Search the records for "Hfind". Report every line where it occurs.
+-------+
(** X2. After any one enqueue, flush or poll on a well-formed device, the
    flag [queue_full] is set exactly when the pending queue holds as much
    work as the capacity. *)
Theorem knc_step_queue_full (op : knc_op) (thr thr' : thr_info)
    (knc : knc_device) (ev : list event) :
  device_data thr = Some knc ->
  knc_wf knc ->
  knc_step chain opt_debug le32toh nop op thr = Some (thr', ev) ->
  exists knc',
    device_data thr' = Some knc'
    /\ (queue_full thr' = true <->
        workqueue_max knc' <= Z.of_nat (length (workqueue knc'))).
Proof.
  intros Hk Hwf Hstep.
  destruct (knc_step_wf _ _ _ _ _ _ _ _ _ Hk Hwf Hstep)
    as (knc' & Hk' & (Hsz' & Hle' & Hmax') & _).
  exists knc'. split; [done|]. rewrite <- Hsz'.
  assert (queue_full thr' = (workqueue_max knc' <=? workqueue_size knc'))
    as ->; [|apply Z.leb_le].
  destruct op as [stale w|stale|stale txrx buf order]; simpl in Hstep.
  - destruct (knc_queue_append stale thr w) as [[[b thr1] ev1]|] eqn:E;
      [|done].
    cbn [mbind option_bind] in Hstep. injection Hstep as <- <-.
    destruct (knc_queue_append_frame _ _ _ _ _ _ _ Hk E)
      as (knc1 & Hk1 & _ & _ & _ & _ & _ & Hfalse & Htrue & _).
    assert (knc1 = knc') as -> by congruence.
    destruct b; [by apply Htrue|]. rewrite Hfalse by done.
    destruct (knc_queue_append_room stale thr knc w Hk Hwf)
      as (thr2 & ev2 & knc2 & E2 & Hk2 & Hq2 & _).
    rewrite E in E2. injection E2 as Hroom <- <-.
    assert (knc2 = knc') as -> by congruence.
    rewrite <- Hroom in Hq2. symmetry. apply Z.leb_le.
    destruct Hwf as (Hsz & Hle & Hmax).
    rewrite Hsz', Hq2.
    destruct (workqueue_max knc <=? workqueue_size knc) eqn:Hcap.
    + apply Z.leb_le in Hcap.
      destruct (knc_queue_append_frame _ _ _ _ _ _ _ Hk E)
        as (knc3 & Hk3 & Hm3 & _).
      assert (knc3 = knc') as -> by congruence. lia.
    + symmetry in Hroom. apply Z.ltb_ge in Hroom.
      apply Z.leb_gt in Hcap. lia.
  - rewrite (knc_queue_flush_eq _ _ _ Hk) in Hstep.
    destruct (HASH_LAST_ADDED _) as [w|]; [|done].
    cbn [mbind option_bind] in Hstep.
    assert (queue_full thr' = false) as ->
      by (destruct (stale w true); by injection Hstep as <- <-).
    assert (workqueue knc' = []) as Hq.
    { destruct (stale w true); injection Hstep as <- <-;
        cbn in Hk'; by injection Hk' as <-. }
    rewrite Hq in Hsz'. symmetry. apply Z.leb_gt. simpl in Hsz'. lia.
  - rewrite (knc_poll_eq _ _ _ _ _ _ _ _ _ _ Hk) in Hstep.
    destruct (knc_poll_records _ _ _ _ _ _ _ _ _) as [[base ev_rec]|]; [|done].
    cbn [mbind option_bind] in Hstep. injection Hstep as <- <-.
    cbn in Hk'. injection Hk' as <-. reflexivity.
Qed.

End Invariants.

(** After [knc_init] and [ex_ops] the queue is empty under a capacity of
    3. *)
Lemma knc_run_queue_bounded_witness :
  let thr' := mk_thr (Some (mk_knc false [] 0 3 1 [ex_work 1])) false 10000 in
  exists knc',
    device_data thr' = Some knc'
    /\ workqueue_size knc' = Z.of_nat (length (workqueue knc'))
    /\ Z.of_nat (length (workqueue knc')) <= workqueue_max knc'
    /\ 1 <= workqueue_max knc' <= 0xffff.
Proof.
  assert (Hrun :
    knc_run ex_chain false id 0 ex_ops
      (knc_init 0 spi_opened (mk_thr None false 0)).1.2
    = Some (mk_thr (Some (mk_knc false [] 0 3 1 [ex_work 1])) false 10000,
            ex_ev_of (knc_run ex_chain false id 0 ex_ops ex_thr_init)))
    by (vm_compute; reflexivity).
  exact (knc_run_queue_bounded ex_chain false id 0 spi_opened
           (mk_thr None false 0) _ ex_ops _ Hrun).
Defined.

(** One work enqueued under the capacity of 1 that [knc_init] leaves: the
    queue is full and the flag says so. *)
Lemma knc_step_queue_full_witness :
  let thr' := mk_thr (Some (mk_knc false [ex_work 1] 1 1 0 [])) true 0 in
  knc_wf ex_knc_init
  /\ exists knc',
       device_data thr' = Some knc'
       /\ (queue_full thr' = true <->
           workqueue_max knc' <= Z.of_nat (length (workqueue knc'))).
Proof.
  assert (Hwf : knc_wf ex_knc_init) by (unfold knc_wf; simpl; lia).
  split; [exact Hwf|].
  exact (knc_step_queue_full ex_chain false id 0
           (op_queue_append ex_never_stale (ex_work 1)) ex_thr_init
           (mk_thr (Some (mk_knc false [ex_work 1] 1 1 0 [])) true 0)
           ex_knc_init [] eq_refl Hwf eq_refl).
Defined.

(** ** Flushing twice *)

(** X5. A flush that returns frees exactly the pending work, in queue
    order, and leaves the device table as it was; flushing again at once,
    with the same answers about staleness, changes nothing and frees
    nothing. *)
Theorem knc_queue_flush_idempotent (stale_work : work -> bool -> bool)
    (thr thr1 : thr_info) (ev : list event) :
  knc_queue_flush stale_work thr = Some (thr1, ev) ->
  knc_queue_flush stale_work thr1 = Some (thr1, [])
  /\ forall knc,
       device_data thr = Some knc ->
       ev = free_work <$> workqueue knc
       /\ exists knc1,
            device_data thr1 = Some knc1
            /\ workqueue knc1 = []
            /\ devicework knc1 = devicework knc.
Proof.
  destruct (device_data thr) as [knc|] eqn:Hk.
  - rewrite (knc_queue_flush_eq _ _ _ Hk).
    destruct (HASH_LAST_ADDED (devicework knc)) as [w|] eqn:Hlast; [|done].
    cbn [mbind option_bind]. intros [= <- <-]. split.
    + destruct (stale_work w true) eqn:Hst;
        (erewrite knc_queue_flush_eq by reflexivity);
        cbn [devicework set_need_flush]; rewrite Hlast;
        cbn [mbind option_bind]; rewrite Hst; reflexivity.
    + intros knc0 [= <-]. split; [reflexivity|].
      destruct (stale_work w true); eexists; by split_and!.
  - unfold knc_queue_flush. rewrite Hk. intros [= <- <-].
    rewrite Hk. split; [reflexivity|]. intros knc [=].
Qed.

(** A flush with one work pending and one on the device, and the flush
    after it. *)
Lemma knc_queue_flush_idempotent_witness :
  let thr := mk_thr (Some (mk_knc false [ex_work 2] 1 1 1 [ex_work 1])) true 7 in
  let thr1 := mk_thr (Some (mk_knc false [] 0 1 1 [ex_work 1])) false 7 in
  knc_queue_flush ex_never_stale thr = Some (thr1, [free_work (ex_work 2)])
  /\ knc_queue_flush ex_never_stale thr1 = Some (thr1, []).
Proof.
  split; [reflexivity|].
  apply (proj1 (knc_queue_flush_idempotent ex_never_stale
                  (mk_thr (Some (mk_knc false [ex_work 2] 1 1 1 [ex_work 1]))
                     true 7)
                  (mk_thr (Some (mk_knc false [] 0 1 1 [ex_work 1])) false 7)
                  [free_work (ex_work 2)] eq_refl)).
Defined.

(** ** Identifiers in the device table *)

Lemma Forall_sublist_of {A : Type} (P : A -> Prop) (l1 l2 : list A) :
  l1 `sublist_of` l2 -> Forall P l2 -> Forall P l1.
Proof.
  induction 1 as [|x l1 l2 _ IH|x l1 l2 _ IH]; intros H; [done| |].
  - apply list.Forall_cons in H as [Hx H]. constructor; [done|by apply IH].
  - apply list.Forall_cons in H as [_ H]. by apply IH.
Qed.

Lemma assign_ids_in_range (l : list work) :
  forall next : Z, ids_in_range (assign_ids next l).
Proof.
  induction l as [|w l IH]; intros next; [constructor|].
  constructor; [|apply IH]. cbn [device_id set_device_id].
  rewrite land_7fff. apply Z.mod_pos_bound. lia.
Qed.

Section Identifiers.

Variable chain : list cgpu_info.
Variable opt_debug : bool.
Variable le32toh : Z -> Z.
Variable nop : Z.

Lemma knc_step_ids_in_range (op : knc_op) (thr thr' : thr_info)
    (knc : knc_device) (ev : list event) :
  device_data thr = Some knc ->
  ids_in_range (devicework knc) ->
  knc_step chain opt_debug le32toh nop op thr = Some (thr', ev) ->
  exists knc',
    device_data thr' = Some knc' /\ ids_in_range (devicework knc').
Proof.
  intros Hk Hin. destruct op as [stale w|stale|stale txrx buf order]; simpl.
  - destruct (knc_queue_append stale thr w) as [[[b thr1] ev1]|] eqn:E;
      [|done].
    cbn [mbind option_bind]. intros [= <- <-].
    destruct (knc_queue_append_frame _ _ _ _ _ _ _ Hk E)
      as (knc1 & Hk1 & _ & Hdw & _).
    exists knc1. by rewrite Hdw.
  - rewrite (knc_queue_flush_eq _ _ _ Hk).
    destruct (HASH_LAST_ADDED _) as [w|]; [|done]. cbn [mbind option_bind].
    destruct (stale w true); intros [= <- <-]; eexists;
      (split; [reflexivity|]); done.
  - rewrite (knc_poll_eq _ _ _ _ _ _ _ _ _ _ Hk).
    destruct (knc_poll_records _ _ _ _ _ _ _ _ _) as [[base ev_rec]|] eqn:Hrec;
      [|done].
    cbn [mbind option_bind]. intros [= <- <-].
    apply knc_poll_records_sublist in Hrec.
    eexists. split; [reflexivity|]. cbn [devicework poll_device].
    apply Forall_app_2; [|apply assign_ids_in_range].
    destruct (need_flush knc); [constructor|].
    by apply (Forall_sublist_of _ _ _ Hrec).
Qed.

(** X6. From [knc_init] on, through any operations that run to their end,
    every identifier in the device table is below 2^15; so no element of
    the table is found for the identifier of a reply record that has its
    top bit set. *)
Theorem knc_run_ids_in_range (r : spi_open_result) (thr0 thr' : thr_info)
    (ops : list knc_op) (ev : list event) :
  knc_run chain opt_debug le32toh nop ops (knc_init nop r thr0).1.2
  = Some (thr', ev) ->
  exists knc',
    device_data thr' = Some knc'
    /\ (forall w, w ∈ devicework knc' -> 0 <= device_id w < 2 ^ 15)
    /\ (forall bkt_order i,
          2 ^ 15 <= i -> HASH_FIND_INT bkt_order (devicework knc') i = None).
Proof.
  assert (Hrun : forall ops thr thr' knc ev,
    device_data thr = Some knc ->
    ids_in_range (devicework knc) ->
    knc_run chain opt_debug le32toh nop ops thr = Some (thr', ev) ->
    exists knc',
      device_data thr' = Some knc' /\ ids_in_range (devicework knc')).
  { clear. induction ops as [|op ops IH]; intros thr thr' knc ev Hk Hin; simpl.
    - intros [= <- <-]. by exists knc.
    - destruct (knc_step _ _ _ _ op thr) as [[thr1 ev1]|] eqn:E1; [|done].
      cbn [mbind option_bind].
      destruct (knc_run _ _ _ _ ops thr1) as [[thr2 ev2]|] eqn:E2; [|done].
      intros [= <- <-].
      destruct (knc_step_ids_in_range _ _ _ _ _ Hk Hin E1)
        as (knc1 & Hk1 & Hin1).
      by apply (IH _ _ _ _ Hk1 Hin1 E2). }
  intros H.
  destruct (knc_init_wf nop r thr0) as (knc & Hk & _ & _).
  assert (Hnil : devicework knc = []).
  { unfold knc_init in Hk. destruct (knc_spi_open r) as [[] ?];
      cbn in Hk; by injection Hk as <-. }
  destruct (Hrun _ _ _ _ _ Hk ltac:(rewrite Hnil; constructor) H)
    as (knc' & Hk' & Hin').
  exists knc'. split; [done|].
  unfold ids_in_range in Hin'. rewrite list.Forall_forall in Hin'.
  split; [exact Hin'|]. intros bkt_order i Hi. apply HASH_FIND_INT_None.
  intros w Hw Hid. specialize (Hin' w Hw). lia.
Qed.

End Identifiers.

(** After [knc_init] and [ex_ops] the one work in the table has
    identifier 0. *)
Lemma knc_run_ids_in_range_witness :
  let thr' := mk_thr (Some (mk_knc false [] 0 3 1 [ex_work 1])) false 10000 in
  exists knc',
    device_data thr' = Some knc'
    /\ (forall w, w ∈ devicework knc' -> 0 <= device_id w < 2 ^ 15)
    /\ (forall bkt_order i,
          2 ^ 15 <= i -> HASH_FIND_INT bkt_order (devicework knc') i = None).
Proof.
  assert (Hrun :
    knc_run ex_chain false id 0 ex_ops
      (knc_init 0 spi_opened (mk_thr None false 0)).1.2
    = Some (mk_thr (Some (mk_knc false [] 0 3 1 [ex_work 1])) false 10000,
            ex_ev_of (knc_run ex_chain false id 0 ex_ops ex_thr_init)))
    by (vm_compute; reflexivity).
  exact (knc_run_ids_in_range ex_chain false id 0 spi_opened
           (mk_thr None false 0) _ ex_ops _ Hrun).
Defined.

(** ** Where a reply record is routed *)

Section RouteSound.

Variable chain : list cgpu_info.

Lemma skip_to_device_spec (rest : list cgpu_info) :
  forall o r : nat,
    skip_to_device rest o = Some r ->
    exists (i : nat) (dev : cgpu_info),
      r = (o + i)%nat /\ rest !! i = Some dev /\ device_is_self dev = true
      /\ forall (j : nat) (d : cgpu_info),
           (j < i)%nat -> rest !! j = Some d -> device_is_self d = false.
Proof.
  induction rest as [|p rest IH]; intros o r; simpl; [done|].
  destruct (device_is_self p) eqn:Hp.
  - intros [= <-]. exists 0%nat, p. split_and!; [lia|done|done|lia].
  - intros H. apply IH in H as (i & dev & -> & Hi & Hdev & Hbefore).
    exists (S i), dev. split_and!; [lia|done|done|].
    intros [|j] d Hj; simpl; [by intros [= <-]|].
    apply Hbefore. lia.
Qed.

Lemma find_asic_sound (asicno : Z) (fuel : nat) :
  forall pos r : nat,
    find_asic chain fuel pos asicno = Some r ->
    (pos <= r)%nat
    /\ (exists dev, chain !! r = Some dev /\ knccore_asicno dev = asicno)
    /\ (r = pos
        \/ exists dev, chain !! r = Some dev /\ device_is_self dev = true)
    /\ forall (j : nat) (d : cgpu_info),
         (pos <= j < r)%nat -> chain !! j = Some d ->
         j = pos \/ device_is_self d = true ->
         knccore_asicno d <> asicno.
Proof.
  induction fuel as [|fuel IH]; intros pos r; simpl; [done|].
  destruct (chain !! pos) as [p|] eqn:Hp; [|done]. cbn [mbind option_bind].
  destruct (knccore_asicno p =? asicno) eqn:Ha.
  - intros [= <-]. apply Z.eqb_eq in Ha.
    split_and!; [lia|by exists p|by left|lia].
  - apply Z.eqb_neq in Ha.
    destruct (skip_to_device _ _) as [pos'|] eqn:Hskip; [|done].
    cbn [mbind option_bind]. intros Hfind.
    apply skip_to_device_spec in Hskip
      as (i & dev & -> & Hi & Hdev & Hbefore).
    rewrite lookup_drop in Hi.
    apply IH in Hfind as (Hle & Hfound & Hstart & Hfirst).
    split_and!; [lia|done| |].
    + right. destruct Hstart as [->|Hstart]; [by exists dev|done].
    + intros j d Hj Hd Hjs.
      destruct (decide (j = pos)) as [->|Hne]; [congruence|].
      destruct (decide (j < S pos + i)%nat) as [Hlt|Hge].
      * destruct Hjs as [?|Hself]; [done|].
        assert (device_is_self d = false); [|congruence].
        apply (Hbefore (j - S pos)%nat); [lia|].
        rewrite lookup_drop. by replace (S pos + (j - S pos))%nat with j by lia.
      * apply (Hfirst j d); [lia|done|].
        destruct Hjs as [?|?]; [lia|by right].
Qed.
+-------+
▸ WRITTEN RESPONSE
    cbn [mbind option_bind]. intros Hfind.
    apply IH in Hfind as (Hle & Hfound & Hstart & Hfirst).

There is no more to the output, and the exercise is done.